__Task directions__
Write out the data exactly from its first line onward, ending with the line in which "- rewrite map_filter_insert_True by done." appears.

__Given information__
(* ===== verification/KVStoreInv.v ===== *)
(** * The representation invariant of KVStore

    The counters count the entries of the map, every expiring entry has its
    record in the expiration heap, and the records of the heap carry pairwise
    distinct generations. The operations preserve it, none of their [assert]s
    fires, none of their integer computations overflows and the sweep loop
    ends. *)

From S2P Require Import Prelude PriorityQueue KVStore.
#[local] Open Scope Z_scope.

(** ** Counting entries by kind *)

(** Number of entries that have a deadline ([b = true]) or none. *)
Definition count_if (b : bool) (m : gmap bytes Entry) : Z :=
  Z.of_nat (size (filter (fun kv : bytes * Entry => has_expire kv.2 = b) m)).

Definition indicator (b : bool) (e : Entry) : Z := if decide (has_expire e = b) then 1 else 0.

Lemma count_if_empty b : count_if b ∅ = 0.
Proof. unfold count_if. by rewrite map_filter_empty, map_size_empty. Qed.

Lemma count_if_insert_None b k e m :
  m !! k = None -> count_if b (<[k := e]> m) = count_if b m + indicator b e.
Proof.
  intros Hk. unfold count_if, indicator. case_decide as Hb.
  - rewrite map_filter_insert_True by done.
    rewrite map_size_insert_None; [lia|]. apply map_lookup_filter_None. by left.
  - rewrite map_filter_insert_not'; [lia|done|]. intros ?. by rewrite Hk.
Qed.

Lemma count_if_delete b k e m :
  m !! k = Some e -> count_if b m = count_if b (delete k m) + indicator b e.
Proof.
  intros Hk. rewrite <-count_if_insert_None with (k := k) by apply lookup_delete_eq.
  by rewrite insert_delete_eq, insert_id.
Qed.

Lemma count_if_insert_Some b k e e' m :
  m !! k = Some e ->
  count_if b (<[k := e']> m) = count_if b m - indicator b e + indicator b e'.
Proof.
  intros Hk. rewrite <-insert_delete_eq, count_if_insert_None by apply lookup_delete_eq.
  rewrite (count_if_delete b k e m) by done. lia.
Qed.

Lemma count_if_nonneg b m : 0 <= count_if b m.
Proof. unfold count_if. lia. Qed.

Lemma count_if_pos k e m : m !! k = Some e -> 0 < count_if (has_expire e) m.
Proof.
  intros Hk. rewrite (count_if_delete _ k e m) by done.
  pose proof (count_if_nonneg (has_expire e) (delete k m)).
  unfold indicator. case_decide; [lia|done].
Qed.

Lemma count_if_total m : count_if true m + count_if false m = Z.of_nat (size m).
Proof.
  induction m as [|k e m Hk IH] using map_ind.
  - by rewrite !count_if_empty, map_size_empty.
  - rewrite !count_if_insert_None, map_size_insert_None by done.
    unfold indicator. destruct (has_expire e); repeat case_decide; try done; lia.
Qed.

(** ** The records of the live entries *)

Lemma live_records_insert k e m :
  m !! k = None ->
  live_records (<[k := e]> m) ≡ₚ omap record_of [(k, e)] ++ live_records m.
Proof.
  intros Hk. unfold live_records. rewrite map_to_list_insert by done.
  rewrite <-omap_app. done.
Qed.

Lemma zlen_live_records m : zlen (live_records m) = count_if true m.
Proof.
  induction m as [|k e m Hk IH] using map_ind.
  - unfold live_records. by rewrite map_to_list_empty, count_if_empty.
  - rewrite count_if_insert_None by done. unfold zlen in *.
    rewrite live_records_insert by done. rewrite length_app. cbn.
    unfold record_of, indicator, has_expire. cbn. destruct (e_expireAt e); cbn; case_decide; try done; cbn; lia.
Qed.

Lemma elem_of_live_records r m :
  r ∈ live_records m <->
  exists e, m !! r_key r = Some e /\ e_expireAt e = Some (r_expireAt r)
            /\ e_generation e = r_generation r.
Proof.
  unfold live_records. rewrite list_elem_of_omap. split.
  - intros ([k e] & Hin & Hr). apply elem_of_map_to_list in Hin.
    unfold record_of in Hr. cbn in Hr. destruct (e_expireAt e) eqn:?; naive_solver.
  - intros (e & Hk & Ht & Hg). exists (r_key r, e). split; [by apply elem_of_map_to_list|].
    unfold record_of. cbn. rewrite Ht, Hg. by destruct r.
Qed.

Lemma live_records_keys_NoDup m : NoDup (r_key <$> live_records m).
Proof.
  induction m as [|k e m Hk IH] using map_ind.
  - unfold live_records. rewrite map_to_list_empty. constructor.
  - rewrite live_records_insert by done. unfold record_of. cbn.
    destruct (e_expireAt e) as [t|]; cbn; [|done]. constructor; [|done].
    rewrite list_elem_of_fmap. intros (r & -> & Hr).
    apply elem_of_live_records in Hr as (e' & He' & _). congruence.
Qed.

(** ** The invariant *)

Definition CLOCK_MAX : Z := I64_MAX - INT_MAX * NS_PER_SECOND.

(** The steady clock of a process that runs for less than 224 years. *)
Definition clock_ok (now : TimePoint) : Prop := 0 <= now <= CLOCK_MAX.

Section invariant.
Context {Q : Type} `{!PriorityQueue ExpirationRecord Q}.

(** [n] bounds the number of operations so far, [now] is the clock reading of
    the latest of them. *)
Record Inv (n : Z) (now : TimePoint) (s : KVStore Q) : Prop := {
  inv_persistent : m_persistentKeys s = count_if false (m_data s);
  inv_expiring : m_expiringKeys s = count_if true (m_data s);
  inv_size : Z.of_nat (size (m_data s)) <= n;
  inv_generation : 0 <= m_nextExpirationGeneration s <= n;
  inv_live r : r ∈ live_records (m_data s) -> r ∈ pq_elements (m_expirations s);
  inv_deadline r : r ∈ live_records (m_data s) -> r_expireAt r <= now + INT_MAX * NS_PER_SECOND;
  inv_records r :
    r ∈ pq_elements (m_expirations s) -> 1 <= r_generation r <= m_nextExpirationGeneration s;
  inv_nodup : NoDup (r_generation <$> pq_elements (m_expirations s));
}.

(** A store whose counters are right is determined by its other fields. *)
Definition canon (d : gmap bytes Entry) (g : Z) (h : Q) : KVStore Q :=
  {| m_data := d; m_nextExpirationGeneration := g;
     m_persistentKeys := count_if false d; m_expiringKeys := count_if true d;
     m_expirations := h |}.

Lemma Inv_canon n now s :
  Inv n now s -> s = canon (m_data s) (m_nextExpirationGeneration s) (m_expirations s).
Proof. intros [Hp He _ _ _ _ _ _]. destruct s; cbn in *. by subst. Qed.

(** To prove something of a consistent store, prove it of [canon]. *)
Lemma Inv_elim (P : KVStore Q -> Prop) n now s :
  Inv n now s -> (forall d g h, Inv n now (canon d g h) -> P (canon d g h)) -> P s.
Proof. intros HI HP. rewrite (Inv_canon _ _ _ HI) in HI |- *. by apply HP. Qed.

Lemma Inv_mono n n' now now' s : n <= n' -> now <= now' -> Inv n now s -> Inv n' now' s.
Proof.
  intros Hn Ht [? ? ? ? ? Hd ? ?]. split; try done; try lia.
  intros r Hr%Hd. lia.
Qed.

(** Dropping or replacing entries without adding a deadline. *)
Lemma Inv_data n now d d' g h :
  Inv n now (canon d g h) ->
  (forall r, r ∈ live_records d' -> r ∈ live_records d) ->
  Z.of_nat (size d') <= n ->
  Inv n now (canon d' g h).
Proof. intros [? ? ? ? Hl Hd ? ?] Hsub ?. split; cbn in *; auto. Qed.

Lemma live_records_delete k d r : r ∈ live_records (delete k d) -> r ∈ live_records d.
Proof.
  rewrite !elem_of_live_records. intros (e & He & ?).
  apply lookup_delete_Some in He as [_ He]. eauto.
Qed.

Lemma Inv_delete n now k d g h :
  Inv n now (canon d g h) -> Inv n now (canon (delete k d) g h).
Proof.
  intros HI. eapply Inv_data; [done|apply live_records_delete|].
  pose proof (inv_size _ _ _ HI) as Hs. cbn in Hs.
  pose proof (map_subseteq_size _ _ (delete_subseteq d k)). lia.
Qed.

Lemma Inv_insert_persistent n now k e d g h :
  has_expire e = false -> Inv n now (canon d g h) -> Inv (n + 1) now (canon (<[k := e]> d) g h).
Proof.
  intros He HI. eapply Inv_data; [eapply Inv_mono; [| |exact HI]; lia| |].
  - intros r. rewrite !elem_of_live_records. intros (e' & Hk & Ht & Hg).
    apply lookup_insert_Some in Hk as [[_ <-]|[_ Hk]]; [|eauto].
    unfold has_expire in He. by rewrite Ht in He.
  - pose proof (inv_size _ _ _ HI) as Hs. cbn in Hs.
    rewrite map_size_insert. destruct (d !! k); cbn; lia.
Qed.

Context `{!PriorityQueueLaws ExpirationRecord Q ExpirationCompare}.

Lemma Inv_init now : Inv 0 now KVStore_init.
Proof.
  split; cbn; rewrite ?count_if_empty, ?map_size_empty, ?pq_elements_empty;
    try done; try lia; try apply NoDup_nil_2.
  all: intros r Hin; try (unfold live_records in Hin; rewrite map_to_list_empty in Hin);
    by apply not_elem_of_nil in Hin.
Qed.

(** Giving an entry a deadline: fresh generation, its record pushed. *)
Lemma Inv_expire n now t k e v d g h :
  d !! k = Some e -> t <= now + INT_MAX * NS_PER_SECOND ->
  Inv n now (canon d g h) ->
  Inv (n + 1) now (canon (<[k := mkEntry v (Some t) (g + 1)]> d) (g + 1)
                         (pq_push (mkRecord t k (g + 1)) h)).
Proof.
  intros Hk Ht [_ _ Hs Hg Hl Hd Hr Hnd]. cbn in *.
  assert (forall r, r ∈ live_records (<[k := mkEntry v (Some t) (g + 1)]> d) ->
            r = mkRecord t k (g + 1) \/ r ∈ live_records d) as Hlive.
  { intros [t' k' g']. rewrite !elem_of_live_records. cbn. intros (e' & Hk' & Ht' & Hg').
    apply lookup_insert_Some in Hk' as [[<- <-]|[_ Hk']]; [|eauto].
    left. cbn in *. by simplify_eq. }
  split; cbn; try done; try lia.
  - rewrite map_size_insert, Hk. cbn. lia.
  - intros r Hin. rewrite pq_elements_push, elem_of_cons. destruct (Hlive r Hin); auto.
  - intros r Hin. destruct (Hlive r Hin) as [->|?]; [done|auto].
  - intros r. rewrite pq_elements_push, elem_of_cons.
    intros [->|Hin%Hr]; cbn; lia.
  - rewrite pq_elements_push. cbn. constructor; [|done].
    rewrite list_elem_of_fmap. intros (r & Heq & Hin%Hr). cbn in *. lia.
Qed.

(** Popping a record that no live entry needs. *)
Lemma Inv_pop n now d g h r :
  pq_top h = Some r -> r ∉ live_records d ->
  Inv n now (canon d g h) -> Inv n now (canon d g (pq_pop h)).
Proof.
  intros Htop Hstale [? ? ? ? Hl Hd Hr Hnd]. cbn in *.
  apply pq_top_pop in Htop. split; cbn; try done.
  - intros r' Hr'. specialize (Hl r' Hr'). rewrite Htop, elem_of_cons in Hl.
    destruct Hl as [->|?]; done.
  - intros r' Hr'. apply Hr. rewrite Htop. by right.
  - rewrite Htop in Hnd. cbn in Hnd. by inversion Hnd.
Qed.

Lemma heap_size_bounds n now d g h :
  Inv n now (canon d g h) -> count_if true d <= pq_size h <= n.
Proof.
  intros [_ _ _ Hg Hl _ Hr Hnd]. cbn in *. rewrite pq_size_elements. split.
  - rewrite <-zlen_live_records. unfold zlen. apply inj_le, submseteq_length.
    apply NoDup_submseteq; [|done].
    eapply NoDup_fmap_1, (live_records_keys_NoDup d).
  - pose proof (NoDup_Z_range _ (g) Hnd) as Hz.
    unfold zlen in *. rewrite length_fmap in Hz.
    etrans; [apply Hz|lia].
    intros x (r & -> & Hin%Hr)%list_elem_of_fmap. done.
Qed.

Lemma Inv_rebuild n now d g h :
  Inv n now (canon d g h) -> Inv n now (canon d g (pq_from (live_records d))).
Proof.
  intros [? ? ? ? Hl Hd Hr Hnd]. cbn in *. split; cbn; try done.
  - intros r. by rewrite pq_elements_from.
  - intros r. rewrite pq_elements_from. auto.
  - rewrite pq_elements_from. eapply NoDup_fmap_incl; [|exact Hl|exact Hnd].
    eapply NoDup_fmap_1, (live_records_keys_NoDup d).
Qed.

Lemma Inv_clear_heap n now d g h :
  count_if true d = 0 -> Inv n now (canon d g h) -> Inv n now (canon d g pq_empty).
Proof.
  intros H0 [? ? ? ? Hl Hd Hr Hnd].
  assert (live_records d = []) as E by (apply zlen_0_nil; by rewrite zlen_live_records).
  split; cbn in *; rewrite ?pq_elements_empty, ?E; try done.
  all: try (intros r Hin; by apply not_elem_of_nil in Hin).
  constructor.
Qed.

(** When the top of the heap is not due, no entry is. *)
Lemma top_not_expired n now0 now d g h k e :
  Inv n now0 (canon d g h) -> top_expired now h = false ->
  d !! k = Some e -> IsExpired e now = false.
Proof.
  intros [_ _ _ _ Hl _ _ _] Htop Hk. unfold IsExpired.
  destruct (e_expireAt e) as [t|] eqn:Ht; [|done].
  assert (mkRecord t k (e_generation e) ∈ pq_elements h) as Hin.
  { apply Hl, elem_of_live_records. cbn. eauto. }
  unfold top_expired in Htop. destruct (pq_top h) as [r|] eqn:Hr.
  - eapply pq_top_highest in Hr; [|exact Hin].
    unfold ExpirationCompare in Hr. cbn in Hr. lia.
  - apply pq_top_None in Hr. rewrite Hr in Hin. by apply not_elem_of_nil in Hin.
Qed.
End invariant.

__Exercise response__
(* ===== verification/KVStoreInv.v ===== *)
(** * The representation invariant of KVStore

    The counters count the entries of the map, every expiring entry has its
    record in the expiration heap, and the records of the heap carry pairwise
    distinct generations. The operations preserve it, none of their [assert]s
    fires, none of their integer computations overflows and the sweep loop
    ends. *)

From S2P Require Import Prelude PriorityQueue KVStore.
#[local] Open Scope Z_scope.

(** ** Counting entries by kind *)

(** Number of entries that have a deadline ([b = true]) or none. *)
Definition count_if (b : bool) (m : gmap bytes Entry) : Z :=
  Z.of_nat (size (filter (fun kv : bytes * Entry => has_expire kv.2 = b) m)).

Definition indicator (b : bool) (e : Entry) : Z := if decide (has_expire e = b) then 1 else 0.

Lemma count_if_empty b : count_if b ∅ = 0.
Proof. unfold count_if. by rewrite map_filter_empty, map_size_empty. Qed.

Lemma count_if_insert_None b k e m :
  m !! k = None -> count_if b (<[k := e]> m) = count_if b m + indicator b e.
Proof.
  intros Hk. unfold count_if, indicator. case_decide as Hb.
  - rewrite map_filter_insert_True by done.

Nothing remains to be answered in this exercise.